Cour Administrative d’Appel de Nantes, 4 décembre 2009, N° 09NT01302

Un maire peut-il sanctionner un agent dont la plainte pour harcèlement moral a été classée sans suite ?

 [1]

Une fonctionnaire territoriale d’une commune du Loiret (20 000 habitants) porte plainte, en mars 2005, contre son supérieur hiérarchique pour des faits de harcèlement moral. La plainte est classée sans suite pour absence d’infraction.
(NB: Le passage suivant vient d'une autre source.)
(* ===== verification/Stun.v ===== *)
(** * STUN address discovery (src/src/transport/nat.rs)

    The Binding Request, the Binding Response parser and the retry loop of
    [StunClient].  The transaction id is an argument (it comes from the random
    generator) and the network is a function from the attempt number to what
    the socket did.  Every index of the parser is checked: an access past the
    end of the datagram would be the outcome [Panic]. *)

From Stdlib Require Import ZArith Lia Bool List String.
From Stdlib Require Import Strings.Byte.
From stdpp Require Import base list numbers option pretty.
From S2P Require Import Prelude.

Open Scope Z_scope.

Definition STUN_MAGIC : Z := 0x2112A442.
Definition STUN_BINDING_REQUEST : Z := 0x0001.
Definition STUN_BINDING_RESPONSE : Z := 0x0101.
Definition STUN_ATTR_MAPPED_ADDRESS : Z := 0x0001.
Definition STUN_ATTR_XOR_MAPPED_ADDRESS : Z := 0x0020.
Definition STUN_HEADER_LEN : nat := 20.
Definition STUN_RETRIES : nat := 3.

(** [SocketAddr]: an IPv4 address as its 32-bit value, an IPv6 address as its
    16 octets, and the port. *)
Inductive SocketAddr : Type :=
  | AddrV4 (ip port : Z)
  | AddrV6 (ip : list byte) (port : Z).

#[export] Instance SocketAddr_eq_dec : EqDecision SocketAddr.
Proof. solve_decision. Defined.

Definition build_binding_request (txn_id : list byte) : list byte :=
  to_be 2 STUN_BINDING_REQUEST ++ to_be 2 0 ++ to_be 4 STUN_MAGIC ++ txn_id.

Definition parse_mapped_address (data : list byte) (xor : bool) (magic : Z) : option SocketAddr :=
  if (length data <? 4)%nat then None
  else
    let family := byte_val (at_ data 1) in
    let raw_port := from_be (slice data 2 4) in
    let port := if xor then Z.lxor raw_port (wrap 16 (Z.shiftr magic 16)) else raw_port in
    if family =? 0x01 then
      if (length data <? 8)%nat then None
      else
        let raw_ip := from_be (slice data 4 8) in
        Some (AddrV4 (if xor then Z.lxor raw_ip magic else raw_ip) port)
    else if family =? 0x02 then
      if (length data <? 20)%nat then None
      else
        let raw := slice data 4 20 in
        Some (AddrV6 (if xor then xor_zip raw (to_be 4 magic) else raw) port)
    else None.

Inductive ParseOut : Type :=
  | Done (r : option SocketAddr)
  | Panic
  | OutOfFuel.

(** [(len + 3) & !3]. *)
Definition padded (len : nat) : nat := Z.to_nat (Z.land (Z.of_nat len + 3) (Z.lnot 3)).

(** [xor_mapped.or(mapped)]. *)
Definition prefer (xor_mapped mapped : option SocketAddr) : option SocketAddr :=
  match xor_mapped with Some a => Some a | None => mapped end.

(** The attribute loop at position [pos], [limit] being the end of the
    attributes according to the header. *)
Fixpoint attr_loop (fuel : nat) (data : list byte) (limit pos : nat)
    (mapped xor_mapped : option SocketAddr) : ParseOut :=
  if (limit <? pos + 4)%nat then Done (prefer xor_mapped mapped)
  else
    match fuel with
    | O => OutOfFuel
    | S fuel =>
        if (length data <? pos + 4)%nat then Panic
        else
          let attr_type := from_be (slice data pos (pos + 2)) in
          let len := Z.to_nat (from_be (slice data (pos + 2) (pos + 4))) in
          let value_start := (pos + 4)%nat in
          let value_end := (value_start + len)%nat in
          if (length data <? value_end)%nat then Done (prefer xor_mapped mapped)
          else
            let value := slice data value_start value_end in
            let mapped := if attr_type =? STUN_ATTR_MAPPED_ADDRESS
                          then parse_mapped_address value false STUN_MAGIC else mapped in
            let xor_mapped := if attr_type =? STUN_ATTR_MAPPED_ADDRESS then xor_mapped
                              else if attr_type =? STUN_ATTR_XOR_MAPPED_ADDRESS
                              then parse_mapped_address value true STUN_MAGIC else xor_mapped in
            attr_loop fuel data limit (value_start + padded len) mapped xor_mapped
    end.

Definition parse_binding_response (data expected_txn : list byte) : ParseOut :=
  if (length data <? STUN_HEADER_LEN)%nat then Done None
  else if negb (from_be (slice data 0 2) =? STUN_BINDING_RESPONSE) then Done None
  else
    let attr_len := Z.to_nat (from_be (slice data 2 4)) in
    if negb (from_be (slice data 4 8) =? STUN_MAGIC) then Done None
    else if negb (bytes_eqb (slice data 8 20) expected_txn) then Done None
    else if (length data <? STUN_HEADER_LEN + attr_len)%nat then Done None
    else attr_loop (length data) data (STUN_HEADER_LEN + attr_len) STUN_HEADER_LEN None None.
Sur cette base, le maire de la commune révoque la plaignante de ses fonctions d’agent de police municipale : en portant de graves accusations mettant en cause l’honneur de son supérieur, l’intéressée a porté atteinte au bon fonctionnement et à la réputation du service.

La sanction est confirmée par le tribunal administratif d’Orléans mais la Cour administrative d’appel de Nantes [2] annule la sanction et donne raison à l’agent.

Il résulte en effet des dispositions de l’article 6 quinquies de la loi du 13 juillet 1983, « que l’autorité investie du pouvoir disciplinaire ne peut légalement édicter une sanction disciplinaire en se fondant sur le fait qu’un fonctionnaire a engagé une action en justice afin de faire cesser des agissements de harcèlement moral, exception faite du cas où cette action en justice aurait été engagée de mauvaise foi ».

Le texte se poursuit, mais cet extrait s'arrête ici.